I am fortunate. I am blessed. I am grateful.
You see, I am one of the those that has not struggled with substance abuse, nor have I been addicted to narcotics or even alcohol. I enjoy a drink now and then, but thanks to my folks and probably some of my religious upbringing, I didn’t have to face the demons that have plagued so many men and women around this great city.
I write this not knowing exactly what or how folks get to the point where a narcotic or beverage can consume a person to sacrifice their money, their families, relationships, and in some cases, their very lives. What I DO know, however, is that it is a very real disease….substance abuse…and does not discriminate. Regardless of color of skin, religion, culture, economic status, or gender, substance abuse can grip anyone.

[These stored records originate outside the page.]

(** * Loan-Management: amortization engine

    A shallow embedding of the payment and schedule code of
    [src/loan_app.py] (class [LoanAnalyzer], and the break-even panel of
    [main]) and of [src/loan_manager.py] (class [LoanScenarioAnalyzer]),
    followed by the properties the specification states about them.

    Numbers.  The Python code computes on [int] and [float] values.  The
    first embedding uses exact rational arithmetic ([Q], compared with
    [==]): its statements are about the arithmetic the formulas denote,
    without the rounding and the overflow of doubles.  Division is
    fallible as in Python
    ([ZeroDivisionError]); [int()] truncates toward zero; [**] is
    repeated multiplication on whole exponents, and its value on a
    fractional exponent (which no rational can hold in general) is a
    parameter [fpow] of the development.  Where a statement compares
    balances for equality the rounding decides it, and the payment and
    schedule code is embedded a second time on binary64 numbers
    ([Py64], [LoanApp64], [LoanManager64]). *)

From Stdlib Require Import Floats.
From Stdlib Require Import ZArith QArith Qround Qpower Qabs.
From Stdlib Require Import List String Ascii DecimalString Bool Lia Lqa.
Import ListNotations.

There are all sorts of programs out there that do their best to help people become clean and sober and, I in no way can speak with any kind of experience on who and what program works the best, but I can tell you about one in Seattle that I was fortunate enough to be a part of for a few moments this past week.

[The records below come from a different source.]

(** * Yelp SQLite database builder: a shallow embedding of [utils.py] and
      [database.py], and the properties of the ingestion pipeline.

    Layout of the development:
    - [Py]     : the Python built-ins the code relies on ([str.strip],
                 [str.split], [re.sub] with a literal pattern, [int], [in],
                 [Path.suffix], and a fragment of [eval]/[str]/[repr]);
    - [Utils]  : [flatten_dict] of utils.py;
    - [Sql]    : rows, schemas and the statements the code issues
                 (INSERT, INSERT .. ON CONFLICT DO NOTHING, SELECT, UPDATE),
                 with the order in which a SELECT yields its rows;
    - [Yelp]   : the fourteen tables of [_create_tables_if_not_exist] and the
                 methods of [YelpDataBase];
    - the notions the properties are stated with, and sample records;
    - the properties, each with the lemmas it rests on.

    Python strings are modelled by [string]; a character stands for the
    code point of the same number, so the alphabet is restricted to code
    points below 256. *)

From Stdlib Require Import String Ascii List ZArith Bool Arith Lia.
From Stdlib Require Import Numbers.DecimalString.
Import ListNotations.

Set Warnings "-register-all".
Open Scope string_scope.
Open Scope list_scope.

(** ** Exceptions and results *)

(** The exceptions that the modelled code can raise.  [NotModelled] is not a
    Python exception: it marks an input on which the behaviour of a library
    (the expression evaluator, SQLite's type affinity on a natural key that
    is neither a string nor [None]) is outside the fragment described here.
    No theorem below draws a conclusion from a [NotModelled] outcome. *)
Inductive exn : Type :=
| KeyError (key : string)
| IndexError
| AttributeError
| TypeError
| ValueError
| OverflowError
| IntegrityError
| OperationalError
| CompileError (unconsumed : list string)
| InterfaceError
| NotModelled.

I was invited to help make and serve lunch at the Matt Talbot Center, located in Seattle’s Belltown neighborhood by one of the board members, Charles Nay, who serves lunch over the past few months on the 2nd Thursday of each month. I had heard of the Matt Talbot Center over the years and that it was a center that was really trying to meet people where they were really at, including some of those in our community that most of us ignore, or pretend don’t exist, the homeless, the addicted, and the mentally ill.
You see, our government can’t train compassion. To run a center like Matt Talbot, you need to have a heart that is continuously moved with compassion to care, to love, and to serve.
We are fortunate in Seattle, to have a place like the Matt Talbot Center committed to helping those that need it most.